* _Record extracts_
[Start of section]

(** * Morph blending, vertex weights and skinning of ComfyUI_VNCCS

    A shallow embedding of the numerical core of the character modules:
    [CharacterData/mh_parser.py] (factor table and morph-target blending),
    [CharacterData/mh_skeleton.py] (vertex-bone weights, weight
    retargeting, bone pose matrices), the linear-blend skinning of
    [__init__.py] and [nodes/pose_studio.py], one step of the CCD loop of
    [nodes/ik_solver.py] and the pose reset of [nodes/pose_transfer.py].

    Python floats are idealised as exact rationals in canonical form
    ([Qc], so that equality is Leibniz), except for the IK step, whose
    square roots and trigonometry are modelled on the reals. *)

From Stdlib Require Import QArith Qcanon Lqa List String Bool Arith Lia
  ZArith Permutation Sorted.
Import ListNotations.

(* ------------------------------------------------------------------ *)
(** ** Rational helpers *)

Module QcFacts.
Open Scope Qc_scope.

Lemma qc_plus (a b : Qc) : (this (a + b) == this a + this b)%Q.
Proof. apply Qred_correct. Qed.

Lemma qc_mult (a b : Qc) : (this (a * b) == this a * this b)%Q.
Proof. apply Qred_correct. Qed.

Lemma qc_q2qc (q : Q) : (this (Q2Qc q) == q)%Q.
Proof. apply Qred_correct. Qed.

Lemma qc_minus (a b : Qc) : (this (a - b) == this a - this b)%Q.
Proof. unfold Qcminus, Qcopp. rewrite qc_plus, qc_q2qc. reflexivity. Qed.

End QcFacts.

(** Move a goal and hypotheses about [Qc] to [Q], where [lra] works. *)
Ltac to_q :=
  unfold Qcle, Qclt in *; try apply Qc_is_canon;
  repeat (rewrite ?QcFacts.qc_plus, ?QcFacts.qc_mult, ?QcFacts.qc_minus,
                  ?QcFacts.qc_q2qc in * ).

Open Scope Qc_scope.
Open Scope string_scope.

(** Python's [max(a, b)] keeps [a] unless [b > a]; [min(a, b)] keeps [a]
    unless [b < a]. *)
Definition pymax (a b : Qc) : Qc := if Qclt_le_dec a b then b else a.
Definition pymin (a b : Qc) : Qc := if Qclt_le_dec b a then b else a.

(** Float literals of the source. *)
Definition q (x : Q) : Qc := Q2Qc x.

(* ------------------------------------------------------------------ *)
(** ** Python dictionaries with string keys *)

(** A dict in insertion order; assignment to an existing key updates it
    in place, as in CPython. *)
Definition pydict (V : Type) := list (string * V).

Fixpoint dict_set {V} (k : string) (v : V) (d : pydict V) : pydict V :=
  match d with
  | [] => [(k, v)]
  | (k', v') :: d' =>
      if String.eqb k k' then (k, v) :: d' else (k', v') :: dict_set k v d'
  end.

(** [d.get(k, default)] *)
Fixpoint dict_get {V} (k : string) (d : pydict V) (default : V) : V :=
  match d with
  | [] => default
  | (k', v') :: d' => if String.eqb k k' then v' else dict_get k d' default
  end.

(* ------------------------------------------------------------------ *)
(** ** [HumanSolver.calculate_factors] (mh_parser.py) *)

(** Values that the source reads back from the table right after storing
    them ([factors['young']], [factors['maxmuscle']], ...) are bound to a
    local name here; the table itself is built by the same sequence of
    assignments as in the source. *)
Definition calculate_factors
    (age gender weight muscle height breast_size genital_size : Qc)
    : pydict Qc :=
  let f : pydict Qc := [] in
  (* Gender *)
  let f := dict_set "male" gender f in
  let f := dict_set "female" (1 - gender) f in
  (* Age *)
  let f :=
    if Qclt_le_dec age (q 0.5) then
      let f := dict_set "old" 0 f in
      let f := dict_set "baby" (pymax 0 (1 - age * q 5.333)) f in
      let young := pymax 0 ((age - q 0.1875) * q 3.2) in
      let f := dict_set "young" young f in
      dict_set "child" (pymax 0 (pymin 1 (q 5.333 * age) - young)) f
    else
      let f := dict_set "child" 0 f in
      let f := dict_set "baby" 0 f in
      let old := pymax 0 (age * q 2 - 1) in
      let f := dict_set "old" old f in
      dict_set "young" (1 - old) f in
  (* Muscle *)
  let maxmuscle := pymax 0 (muscle * q 2 - 1) in
  let minmuscle := pymax 0 (1 - muscle * q 2) in
  let f := dict_set "maxmuscle" maxmuscle f in
  let f := dict_set "minmuscle" minmuscle f in
  let f := dict_set "averagemuscle" (1 - (maxmuscle + minmuscle)) f in
  (* Weight *)
  let maxweight := pymax 0 (weight * q 2 - 1) in
  let minweight := pymax 0 (1 - weight * q 2) in
  let f := dict_set "maxweight" maxweight f in
  let f := dict_set "minweight" minweight f in
  let f := dict_set "averageweight" (1 - (maxweight + minweight)) f in
  (* Height *)
  let maxheight := pymax 0 (height * q 2 - 1) in
  let minheight := pymax 0 (1 - height * q 2) in
  let f := dict_set "maxheight" maxheight f in
  let f := dict_set "minheight" minheight f in
  let f := dict_set "averageheight" (1 - (maxheight + minheight)) f in
  (* Race (internal defaults) *)
  let f := dict_set "african" (q 0.333) f in
  let f := dict_set "asian" (q 0.333) f in
  let f := dict_set "caucasian" (q 0.334) f in
  (* Breast size (cup) *)
  let maxcup := pymax 0 (breast_size * q 2 - 1) in
  let mincup := pymax 0 (1 - breast_size * q 2) in
  let f := dict_set "maxcup" maxcup f in
  let f := dict_set "mincup" mincup f in
  let f := dict_set "averagecup" (1 - (maxcup + mincup)) f in
  (* Firmness *)
  let f := dict_set "maxfirmness" 0 f in
  let f := dict_set "minfirmness" 0 f in
  let f := dict_set "averagefirmness" 1 f in
  (* Genitals *)
  let length_incr := pymax 0 (genital_size * q 2 - 1) in
  let length_decr := pymax 0 (1 - genital_size * q 2) in
  let f := dict_set "penis-length-incr" length_incr f in
  let f := dict_set "penis-length-decr" length_decr f in
  let f := dict_set "penis-testicles-incr" length_incr f in
  let f := dict_set "penis-testicles-decr" length_decr f in
  let f := dict_set "penis-circ-incr" 0 f in
  let f := dict_set "penis-circ-decr" 0 f in
  (* Universal *)
  dict_set "universal" 1 f.

(** A factor read back from the table, [factors[k]]. *)
Definition fget (f : pydict Qc) (k : string) : Qc := dict_get k f 0.

Definition in01 (x : Qc) : Prop := 0 <= x /\ x <= 1.

Example calculate_factors_mid :
  fget (calculate_factors (q 0.5) (q 0.5) (q 0.5) (q 0.5) (q 0.5) (q 0.5) (q 0.5))
    "averagemuscle" = 1.
Proof. vm_compute. reflexivity. Qed.

(** Reading the table back: the age entries depend on the branch taken
    at [age < 0.5]; the other entries do not. *)
Section FactorLookups.
Variables age gender weight muscle height breast_size genital_size : Qc.
Let F := calculate_factors age gender weight muscle height breast_size genital_size.

Lemma fget_age_entries :
  (fget F "baby", fget F "child", fget F "young", fget F "old") =
  if Qclt_le_dec age (q 0.5) then
    (pymax 0 (1 - age * q 5.333),
     pymax 0 (pymin 1 (q 5.333 * age) - pymax 0 ((age - q 0.1875) * q 3.2)),
     pymax 0 ((age - q 0.1875) * q 3.2), 0)
  else (0, 0, 1 - pymax 0 (age * q 2 - 1), pymax 0 (age * q 2 - 1)).
Proof.
  unfold F, calculate_factors.
  destruct (Qclt_le_dec age (q 0.5)); reflexivity.
Qed.

Lemma fget_other_entries :
  (fget F "male", fget F "female",
   (fget F "maxmuscle", fget F "minmuscle", fget F "averagemuscle"),
   (fget F "maxweight", fget F "minweight", fget F "averageweight"),
   (fget F "maxheight", fget F "minheight", fget F "averageheight"),
   (fget F "maxcup", fget F "mincup", fget F "averagecup")) =
  (gender, 1 - gender,
   (pymax 0 (muscle * q 2 - 1), pymax 0 (1 - muscle * q 2),
    1 - (pymax 0 (muscle * q 2 - 1) + pymax 0 (1 - muscle * q 2))),
   (pymax 0 (weight * q 2 - 1), pymax 0 (1 - weight * q 2),
    1 - (pymax 0 (weight * q 2 - 1) + pymax 0 (1 - weight * q 2))),
   (pymax 0 (height * q 2 - 1), pymax 0 (1 - height * q 2),
    1 - (pymax 0 (height * q 2 - 1) + pymax 0 (1 - height * q 2))),
   (pymax 0 (breast_size * q 2 - 1), pymax 0 (1 - breast_size * q 2),
    1 - (pymax 0 (breast_size * q 2 - 1) + pymax 0 (1 - breast_size * q 2)))).
Proof.
  unfold F, calculate_factors.
  destruct (Qclt_le_dec age (q 0.5)); reflexivity.
Qed.

End FactorLookups.

Ltac split_py :=
  unfold pymax, pymin;
  repeat match goal with
         | |- context [Qclt_le_dec ?a ?b] => destruct (Qclt_le_dec a b)
         | H : context [Qclt_le_dec ?a ?b] |- _ => destruct (Qclt_le_dec a b)
         end.

(** The age entries sum to one on the whole age range [0, 1]. *)
Lemma age_entries_sum (age : Qc) :
  in01 age ->
  (if Qclt_le_dec age (q 0.5) then
     pymax 0 (1 - age * q 5.333)
     + pymax 0 (pymin 1 (q 5.333 * age) - pymax 0 ((age - q 0.1875) * q 3.2))
     + pymax 0 ((age - q 0.1875) * q 3.2) + 0
   else 0 + 0 + (1 - pymax 0 (age * q 2 - 1)) + pymax 0 (age * q 2 - 1)) = 1.
Proof.
  intros [H0 H1]. unfold q in *.
  destruct (Qclt_le_dec age (Q2Qc 0.5)) as [Hlt | Hge]; split_py; to_q; lra.
Qed.

(* ------------------------------------------------------------------ *)
(** ** Claim C1 *)

(** C1. For sliders in [0, 1], [calculate_factors] returns a table in
    which each bipolar triple (muscle, weight, height, cup) sums to 1,
    [male + female = 1], and [baby + child + young + old = 1]. *)
Theorem calculate_factors_partition_of_unity
    (age gender weight muscle height breast_size genital_size : Qc) :
  in01 age -> in01 gender -> in01 weight -> in01 muscle -> in01 height ->
  in01 breast_size -> in01 genital_size ->
  let F := calculate_factors age gender weight muscle height breast_size
             genital_size in
  fget F "maxmuscle" + fget F "minmuscle" + fget F "averagemuscle" = 1 /\
  fget F "maxweight" + fget F "minweight" + fget F "averageweight" = 1 /\
  fget F "maxheight" + fget F "minheight" + fget F "averageheight" = 1 /\
  fget F "maxcup" + fget F "mincup" + fget F "averagecup" = 1 /\
  fget F "male" + fget F "female" = 1 /\
  fget F "baby" + fget F "child" + fget F "young" + fget F "old" = 1.
Proof.
  intros Ha _ _ _ _ _ _ F.
  pose proof (fget_other_entries age gender weight muscle height breast_size
                genital_size) as HO.
  pose proof (fget_age_entries age gender weight muscle height breast_size
                genital_size) as HA.
  pose proof (age_entries_sum age Ha) as HS.
  fold F in HO, HA.
  injection HO as Hm Hf Hmu1 Hmu2 Hmu3 Hw1 Hw2 Hw3 Hh1 Hh2 Hh3 Hc1 Hc2 Hc3.
  rewrite Hm, Hf, Hmu1, Hmu2, Hmu3, Hw1, Hw2, Hw3, Hh1, Hh2, Hh3, Hc1, Hc2, Hc3.
  repeat split; try ring.
  destruct (Qclt_le_dec age (q 0.5));
    injection HA as Hb Hc Hy Ho; rewrite Hb, Hc, Hy, Ho; exact HS.
Qed.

[End of section]

* _Exercise instructions_
The required answer is the exact run of lines above starting at the line with "let length_incr := pymax" and ending at the line with "Definition in01 (x", with both ends present.

* _Task solution_
  let length_incr := pymax 0 (genital_size * q 2 - 1) in
  let length_decr := pymax 0 (1 - genital_size * q 2) in
  let f := dict_set "penis-length-incr" length_incr f in
  let f := dict_set "penis-length-decr" length_decr f in
  let f := dict_set "penis-testicles-incr" length_incr f in
  let f := dict_set "penis-testicles-decr" length_decr f in
  let f := dict_set "penis-circ-incr" 0 f in
  let f := dict_set "penis-circ-decr" 0 f in
  (* Universal *)
  dict_set "universal" 1 f.

(** A factor read back from the table, [factors[k]]. *)
Definition fget (f : pydict Qc) (k : string) : Qc := dict_get k f 0.

Definition in01 (x : Qc) : Prop := 0 <= x /\ x <= 1.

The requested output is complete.